- Your goal
Produce an exact copy of the lines below, starting at the first and ending with the line containing "(** * Python".

(Saved entries)
—————
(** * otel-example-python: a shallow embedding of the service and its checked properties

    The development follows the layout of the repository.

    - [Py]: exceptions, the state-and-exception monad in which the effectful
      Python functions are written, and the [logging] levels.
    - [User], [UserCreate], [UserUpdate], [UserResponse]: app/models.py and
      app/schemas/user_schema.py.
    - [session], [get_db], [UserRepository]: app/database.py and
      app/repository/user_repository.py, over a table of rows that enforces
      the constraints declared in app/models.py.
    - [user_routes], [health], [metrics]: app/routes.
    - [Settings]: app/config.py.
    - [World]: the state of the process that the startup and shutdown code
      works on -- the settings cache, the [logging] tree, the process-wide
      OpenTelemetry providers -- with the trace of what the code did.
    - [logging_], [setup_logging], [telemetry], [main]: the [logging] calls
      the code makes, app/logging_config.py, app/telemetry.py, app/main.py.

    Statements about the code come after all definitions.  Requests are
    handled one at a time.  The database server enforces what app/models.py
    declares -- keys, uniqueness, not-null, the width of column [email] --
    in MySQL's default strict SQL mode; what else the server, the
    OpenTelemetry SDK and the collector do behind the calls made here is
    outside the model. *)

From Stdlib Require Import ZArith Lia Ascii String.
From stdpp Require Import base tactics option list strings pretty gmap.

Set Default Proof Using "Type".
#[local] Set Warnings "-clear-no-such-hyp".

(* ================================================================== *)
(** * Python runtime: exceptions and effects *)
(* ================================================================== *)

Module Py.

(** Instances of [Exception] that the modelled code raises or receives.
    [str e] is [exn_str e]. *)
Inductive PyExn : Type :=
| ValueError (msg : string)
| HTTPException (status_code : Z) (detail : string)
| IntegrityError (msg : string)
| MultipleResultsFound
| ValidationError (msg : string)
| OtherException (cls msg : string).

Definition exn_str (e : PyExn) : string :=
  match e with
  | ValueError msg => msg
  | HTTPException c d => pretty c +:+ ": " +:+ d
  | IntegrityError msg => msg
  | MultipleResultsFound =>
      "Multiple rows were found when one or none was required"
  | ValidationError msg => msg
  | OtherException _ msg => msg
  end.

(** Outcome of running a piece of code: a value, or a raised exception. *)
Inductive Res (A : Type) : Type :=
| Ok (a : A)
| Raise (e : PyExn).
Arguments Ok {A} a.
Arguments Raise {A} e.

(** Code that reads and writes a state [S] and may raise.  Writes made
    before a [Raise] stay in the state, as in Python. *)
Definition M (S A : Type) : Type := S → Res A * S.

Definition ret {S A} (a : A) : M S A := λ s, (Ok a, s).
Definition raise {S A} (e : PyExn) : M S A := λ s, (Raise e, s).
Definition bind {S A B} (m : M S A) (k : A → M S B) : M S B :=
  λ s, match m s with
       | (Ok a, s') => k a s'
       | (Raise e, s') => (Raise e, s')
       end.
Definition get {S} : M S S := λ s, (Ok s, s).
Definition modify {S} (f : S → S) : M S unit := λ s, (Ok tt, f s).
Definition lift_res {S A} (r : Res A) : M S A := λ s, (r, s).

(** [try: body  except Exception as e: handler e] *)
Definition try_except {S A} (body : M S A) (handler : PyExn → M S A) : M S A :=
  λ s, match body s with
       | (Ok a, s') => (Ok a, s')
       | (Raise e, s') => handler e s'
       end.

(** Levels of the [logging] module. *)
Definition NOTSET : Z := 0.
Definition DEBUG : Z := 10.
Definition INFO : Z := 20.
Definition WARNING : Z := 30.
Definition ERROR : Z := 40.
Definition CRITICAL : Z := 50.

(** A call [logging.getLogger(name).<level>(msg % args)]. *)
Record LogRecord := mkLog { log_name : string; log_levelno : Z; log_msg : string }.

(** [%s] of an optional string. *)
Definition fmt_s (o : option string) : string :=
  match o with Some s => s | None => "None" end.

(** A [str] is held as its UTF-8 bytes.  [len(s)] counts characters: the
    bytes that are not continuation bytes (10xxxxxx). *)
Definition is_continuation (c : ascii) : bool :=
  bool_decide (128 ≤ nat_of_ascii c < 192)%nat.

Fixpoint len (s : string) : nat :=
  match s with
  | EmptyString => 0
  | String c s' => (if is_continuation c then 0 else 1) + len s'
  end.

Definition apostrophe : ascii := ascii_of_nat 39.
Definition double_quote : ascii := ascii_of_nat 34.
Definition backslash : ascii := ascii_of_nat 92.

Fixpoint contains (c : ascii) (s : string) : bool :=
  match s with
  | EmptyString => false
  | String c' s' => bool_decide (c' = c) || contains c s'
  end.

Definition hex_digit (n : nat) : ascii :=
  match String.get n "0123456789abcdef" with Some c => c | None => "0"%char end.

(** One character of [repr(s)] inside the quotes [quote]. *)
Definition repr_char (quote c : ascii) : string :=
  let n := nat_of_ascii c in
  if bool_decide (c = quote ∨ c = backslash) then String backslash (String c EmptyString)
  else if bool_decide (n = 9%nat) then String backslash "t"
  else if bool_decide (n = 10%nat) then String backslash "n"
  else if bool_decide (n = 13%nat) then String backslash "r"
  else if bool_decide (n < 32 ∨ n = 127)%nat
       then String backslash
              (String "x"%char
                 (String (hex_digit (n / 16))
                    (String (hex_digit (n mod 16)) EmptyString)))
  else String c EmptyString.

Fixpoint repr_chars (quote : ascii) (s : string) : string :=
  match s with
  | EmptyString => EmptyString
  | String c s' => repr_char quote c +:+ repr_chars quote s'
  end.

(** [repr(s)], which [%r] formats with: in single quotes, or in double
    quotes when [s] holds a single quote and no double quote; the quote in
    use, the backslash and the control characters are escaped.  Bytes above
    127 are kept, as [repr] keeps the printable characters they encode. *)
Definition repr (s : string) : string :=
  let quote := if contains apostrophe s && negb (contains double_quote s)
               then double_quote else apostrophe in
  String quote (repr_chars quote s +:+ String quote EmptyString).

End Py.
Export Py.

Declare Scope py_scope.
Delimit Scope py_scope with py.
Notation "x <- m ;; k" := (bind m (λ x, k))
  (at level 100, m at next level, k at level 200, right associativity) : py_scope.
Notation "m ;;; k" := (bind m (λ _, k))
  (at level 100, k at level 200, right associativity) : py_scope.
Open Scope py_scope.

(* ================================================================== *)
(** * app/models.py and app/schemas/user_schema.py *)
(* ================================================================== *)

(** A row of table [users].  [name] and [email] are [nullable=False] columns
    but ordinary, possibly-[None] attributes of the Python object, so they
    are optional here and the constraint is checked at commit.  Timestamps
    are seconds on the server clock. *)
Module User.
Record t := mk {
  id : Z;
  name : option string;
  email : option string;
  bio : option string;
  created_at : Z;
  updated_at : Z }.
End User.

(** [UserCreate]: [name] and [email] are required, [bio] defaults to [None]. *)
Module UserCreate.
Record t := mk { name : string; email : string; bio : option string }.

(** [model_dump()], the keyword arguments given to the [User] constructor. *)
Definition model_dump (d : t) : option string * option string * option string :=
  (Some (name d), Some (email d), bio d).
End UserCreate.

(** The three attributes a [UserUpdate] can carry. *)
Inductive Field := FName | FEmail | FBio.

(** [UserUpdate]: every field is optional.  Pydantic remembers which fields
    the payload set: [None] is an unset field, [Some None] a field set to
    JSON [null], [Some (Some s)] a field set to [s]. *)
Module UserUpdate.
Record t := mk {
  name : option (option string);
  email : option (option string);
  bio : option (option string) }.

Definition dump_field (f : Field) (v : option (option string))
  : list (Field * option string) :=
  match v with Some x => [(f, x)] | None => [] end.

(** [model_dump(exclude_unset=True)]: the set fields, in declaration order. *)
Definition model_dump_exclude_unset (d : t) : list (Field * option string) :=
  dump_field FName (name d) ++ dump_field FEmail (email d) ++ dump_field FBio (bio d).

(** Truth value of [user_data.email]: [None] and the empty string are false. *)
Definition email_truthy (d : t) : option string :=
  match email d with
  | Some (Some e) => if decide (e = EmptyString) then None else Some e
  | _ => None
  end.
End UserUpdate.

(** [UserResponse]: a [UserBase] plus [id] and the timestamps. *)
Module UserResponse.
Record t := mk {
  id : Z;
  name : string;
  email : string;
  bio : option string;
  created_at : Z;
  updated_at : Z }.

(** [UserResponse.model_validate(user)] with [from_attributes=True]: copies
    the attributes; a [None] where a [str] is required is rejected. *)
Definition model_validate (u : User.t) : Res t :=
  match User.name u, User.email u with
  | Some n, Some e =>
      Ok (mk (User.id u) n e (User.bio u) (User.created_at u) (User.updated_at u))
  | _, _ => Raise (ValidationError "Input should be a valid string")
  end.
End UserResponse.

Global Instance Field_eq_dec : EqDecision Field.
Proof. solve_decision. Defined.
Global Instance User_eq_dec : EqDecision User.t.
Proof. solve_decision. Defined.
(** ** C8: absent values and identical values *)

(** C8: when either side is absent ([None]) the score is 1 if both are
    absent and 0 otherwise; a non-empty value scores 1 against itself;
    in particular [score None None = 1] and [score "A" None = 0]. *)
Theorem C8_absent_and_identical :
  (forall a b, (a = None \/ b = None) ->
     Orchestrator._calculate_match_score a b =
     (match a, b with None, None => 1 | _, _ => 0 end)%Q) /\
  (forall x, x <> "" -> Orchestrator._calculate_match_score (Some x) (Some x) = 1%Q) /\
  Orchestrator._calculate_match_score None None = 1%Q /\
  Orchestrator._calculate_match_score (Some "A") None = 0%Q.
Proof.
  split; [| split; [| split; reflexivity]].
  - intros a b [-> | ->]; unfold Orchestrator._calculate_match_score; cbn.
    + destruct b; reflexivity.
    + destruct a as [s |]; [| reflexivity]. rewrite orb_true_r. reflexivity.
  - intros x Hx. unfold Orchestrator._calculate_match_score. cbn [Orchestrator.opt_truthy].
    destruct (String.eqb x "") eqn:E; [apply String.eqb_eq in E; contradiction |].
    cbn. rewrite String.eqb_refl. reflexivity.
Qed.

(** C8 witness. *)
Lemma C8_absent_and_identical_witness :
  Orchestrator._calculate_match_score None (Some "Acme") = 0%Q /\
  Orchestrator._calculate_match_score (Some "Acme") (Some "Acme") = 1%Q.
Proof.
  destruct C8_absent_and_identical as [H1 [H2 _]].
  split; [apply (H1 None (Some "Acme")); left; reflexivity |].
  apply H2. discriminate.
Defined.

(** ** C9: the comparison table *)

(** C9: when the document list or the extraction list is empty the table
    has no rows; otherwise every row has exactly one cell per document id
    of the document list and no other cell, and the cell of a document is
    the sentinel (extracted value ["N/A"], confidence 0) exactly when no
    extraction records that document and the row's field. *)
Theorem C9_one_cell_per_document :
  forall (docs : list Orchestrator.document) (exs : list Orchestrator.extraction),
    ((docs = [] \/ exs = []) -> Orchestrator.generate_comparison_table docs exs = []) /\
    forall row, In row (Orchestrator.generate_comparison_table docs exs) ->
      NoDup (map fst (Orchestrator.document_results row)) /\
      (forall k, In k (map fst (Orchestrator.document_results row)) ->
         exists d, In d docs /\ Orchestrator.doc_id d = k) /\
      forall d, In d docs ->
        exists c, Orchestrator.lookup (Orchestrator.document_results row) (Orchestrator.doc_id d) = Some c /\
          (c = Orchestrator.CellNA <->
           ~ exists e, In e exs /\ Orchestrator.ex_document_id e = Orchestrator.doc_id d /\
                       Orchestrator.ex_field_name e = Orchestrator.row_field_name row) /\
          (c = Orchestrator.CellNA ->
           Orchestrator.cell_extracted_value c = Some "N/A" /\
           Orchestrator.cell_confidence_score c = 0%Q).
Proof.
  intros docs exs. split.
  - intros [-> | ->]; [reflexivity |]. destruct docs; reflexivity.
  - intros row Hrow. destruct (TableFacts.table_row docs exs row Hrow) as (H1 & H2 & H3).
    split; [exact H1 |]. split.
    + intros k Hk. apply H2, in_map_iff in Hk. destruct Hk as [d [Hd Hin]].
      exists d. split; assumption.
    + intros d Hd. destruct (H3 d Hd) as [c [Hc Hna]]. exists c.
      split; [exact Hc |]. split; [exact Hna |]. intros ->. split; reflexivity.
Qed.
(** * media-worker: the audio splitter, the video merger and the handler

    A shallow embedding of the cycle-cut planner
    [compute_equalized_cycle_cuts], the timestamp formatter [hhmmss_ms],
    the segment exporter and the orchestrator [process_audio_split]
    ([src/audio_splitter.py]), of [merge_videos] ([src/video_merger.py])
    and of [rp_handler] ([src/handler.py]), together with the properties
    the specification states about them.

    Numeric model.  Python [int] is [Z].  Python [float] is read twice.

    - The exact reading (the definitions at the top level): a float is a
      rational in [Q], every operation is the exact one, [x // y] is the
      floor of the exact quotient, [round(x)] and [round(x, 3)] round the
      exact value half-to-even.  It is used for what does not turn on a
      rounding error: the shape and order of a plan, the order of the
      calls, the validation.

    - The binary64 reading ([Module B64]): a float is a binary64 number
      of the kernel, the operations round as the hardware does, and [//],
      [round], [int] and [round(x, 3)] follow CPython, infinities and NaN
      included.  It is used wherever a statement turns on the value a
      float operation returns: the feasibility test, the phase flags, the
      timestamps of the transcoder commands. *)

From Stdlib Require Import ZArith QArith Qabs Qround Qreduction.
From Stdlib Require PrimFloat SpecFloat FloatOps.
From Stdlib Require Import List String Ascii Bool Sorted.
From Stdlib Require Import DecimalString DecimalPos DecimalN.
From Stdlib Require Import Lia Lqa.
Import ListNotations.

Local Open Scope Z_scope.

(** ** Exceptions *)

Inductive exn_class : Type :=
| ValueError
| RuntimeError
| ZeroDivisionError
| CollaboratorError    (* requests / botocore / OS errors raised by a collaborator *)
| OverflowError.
—————
- Written reply
(** * otel-example-python: a shallow embedding of the service and its checked properties

    The development follows the layout of the repository.

    - [Py]: exceptions, the state-and-exception monad in which the effectful
      Python functions are written, and the [logging] levels.
    - [User], [UserCreate], [UserUpdate], [UserResponse]: app/models.py and
      app/schemas/user_schema.py.
    - [session], [get_db], [UserRepository]: app/database.py and
      app/repository/user_repository.py, over a table of rows that enforces
      the constraints declared in app/models.py.
    - [user_routes], [health], [metrics]: app/routes.
    - [Settings]: app/config.py.
    - [World]: the state of the process that the startup and shutdown code
      works on -- the settings cache, the [logging] tree, the process-wide
      OpenTelemetry providers -- with the trace of what the code did.
    - [logging_], [setup_logging], [telemetry], [main]: the [logging] calls
      the code makes, app/logging_config.py, app/telemetry.py, app/main.py.

    Statements about the code come after all definitions.  Requests are
    handled one at a time.  The database server enforces what app/models.py
    declares -- keys, uniqueness, not-null, the width of column [email] --
    in MySQL's default strict SQL mode; what else the server, the
    OpenTelemetry SDK and the collector do behind the calls made here is
    outside the model. *)

From Stdlib Require Import ZArith Lia Ascii String.
From stdpp Require Import base tactics option list strings pretty gmap.

Set Default Proof Using "Type".
#[local] Set Warnings "-clear-no-such-hyp".

(* ================================================================== *)
(** * Python runtime: exceptions and effects *)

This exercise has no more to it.